The true value of the 2013 Adelaide Festival to the community and the state will be studied by a team of international experts led by Flinders University.
The Cultural Value Research Project (CVRP) will survey Festival-goers and members of the general public alike to determine how they value the Festival in terms of its contribution to the State’s reputation, as well their sense of identity and wellbeing.
Flinders University’s Head of Tourism and CVRP team leader, Dr Steve Brown, said the project will, for the first time, put a dollar value on culture beyond the purely economic.
“The ‘economic multiplier’ effect of festivals – how they boost revenue to the aviation, hotel, tourism and hospitality sectors, for example – is well-established. But the value of the Adelaide Festival’s contribution to the social fabric of the State has never been measured,” Dr Brown said.
“Since its inception in 1960, the Adelaide Festival has been an integral part of our identity. Its value to the marketing of the State is recognised. Now, we want to measure the feeling of wellbeing and the ‘pride’ South Australians derive from the Festival and put a dollar value on it,” he said.
Adelaide Festival Chief Executive Karen Bryant said that it “is incredibly useful for us to be able to quantify the culture value of our festival to the community we serve”.
“We’re thrilled to be participating in one of the first studies using this ground-breaking research,” she said.
Dr Brown said the project has the potential to examine a wide range of other local and interstate festivals, such as Womadelaide, the Adelaide Fringe and the Perth International Arts Festival, in order to get a complete picture of the cultural value of these events.
International event researchers, Professor Tommy Andersson (Gothenburg University) – who trialled and tested the project in Europe – as well as Professor Donald Getz (Calgary and Stavanger Universities) and Mr Anders Nordvall (European Tourism Research Institute) will join the project team in Adelaide for this survey.
“The idea for an international collaboration in this research area came out of a seminar held in Gothenburg in mid-2009,” Dr Brown said.
“Since then an enormous amount of work has been done to create this system and we now have an accurate means of measuring the kinds of impacts festivals and events have on culture and society,” he said.
The eight-minute survey will ask participants, for example, how they determine value for money and what they would be prepared to pay for their festival experience.
Their responses will be recorded on tablets using software developed by staff and students in the University’s School of Computer Science, Engineering and Mathematics as part of the Mass Gathering Data Acquisition and Analysis (MaGDAA) project.
“Once the initial roll out is underway, we anticipate studies of cultural institutions such as libraries, museums and art galleries will also be undertaken,” Dr Brown said.
I find it perplexing that this study will “put a dollar value” on culture, well-being and pride “beyond the purely economic”. Huh? Isn’t dollar as a unit of measurement only meaningful in economic terms?

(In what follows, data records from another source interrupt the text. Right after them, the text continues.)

(** ** Errors outside the create handler *)

(** X9.  In any run, check mode included, when one of the facade's queries
    raises, nothing is called after it and no mutating call has been made;
    an OpenStackCloudException or ResourceTimeout ends the run in a failure
    whose message is the error's [message], and any other exception leaves
    [main] uncaught. *)
Theorem query_error_surfaces :
  ∀ {St} (cloud : Cloud St) (module : AnsibleModule) (s : St),
    let r := exec (main cloud module) s in
    ∀ c e,
      is_mutating c = false →
      In (c, RRaised e) (trace_of r) →
      (∃ before, trace_of r = (before ++ [(c, RRaised e)])%list)
      ∧ mutating_calls (trace_of r) = []
      ∧ outcome_of r
        = if catches_cloud_or_timeout e
          then FailJson {[ "msg" := exc_message e ]}
          else Uncaught e.
Proof.
  intros St cloud module s r c e Hquery. subst r.
  destruct_module module.
  destruct mode, state, check; run; cbn; intros Hin; destruct_or?;
    simplify_eq; try done.
  all: repeat match goal with H : catches_cloud_or_timeout _ = _ |- _ =>
                rewrite H end.
  all: try congruence.
  all: repeat split; try reflexivity; last_event.
Qed.

Lemma query_error_surfaces_witness :
  let module := MemCloud.module_of "bk-1" None None mode_backup absent false in
  let r := exec (main (UnreachableCloud.cloud UnreachableCloud.timed_out)
                      module) tt in
  outcome_of r = FailJson {[ "msg" := PStr "Timeout waiting" ]}.
Proof.
  intros module r.
  apply (query_error_surfaces
           (UnreachableCloud.cloud UnreachableCloud.timed_out) module tt
           (CGetVolumeBackup "bk-1" ∅) UnreachableCloud.timed_out eq_refl).
  vm_compute; auto.
Defined.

I also wonder how this value will be gauged? Are the implications that low “dollar-value” cultural events will be got rid of? Does “dollar value” equate to a sort of a popular vote on what is valueable? In “dollar” terms what do culture and well-being mean? Might some things be valueable in ways that can’t be measured, or in ways that are not immediately apparent? Is there a danger that we will end up with no cultural activities at all when people claim that shopping is the best activity for their “well-being” and instead we will have nothing but a giant market place?
All thanks go to Dr. Brown and all members of this international research team, to conduct such break-through research. Putting a “dollar” value on the cultural aspect of festivals/Adelaide festival is not easy job, as the reasearch team has to conduct the reasearch itself as well as convincing the event industry of its viability. I wish the international research team all the best, and I will be looking out for the research results and recommendations.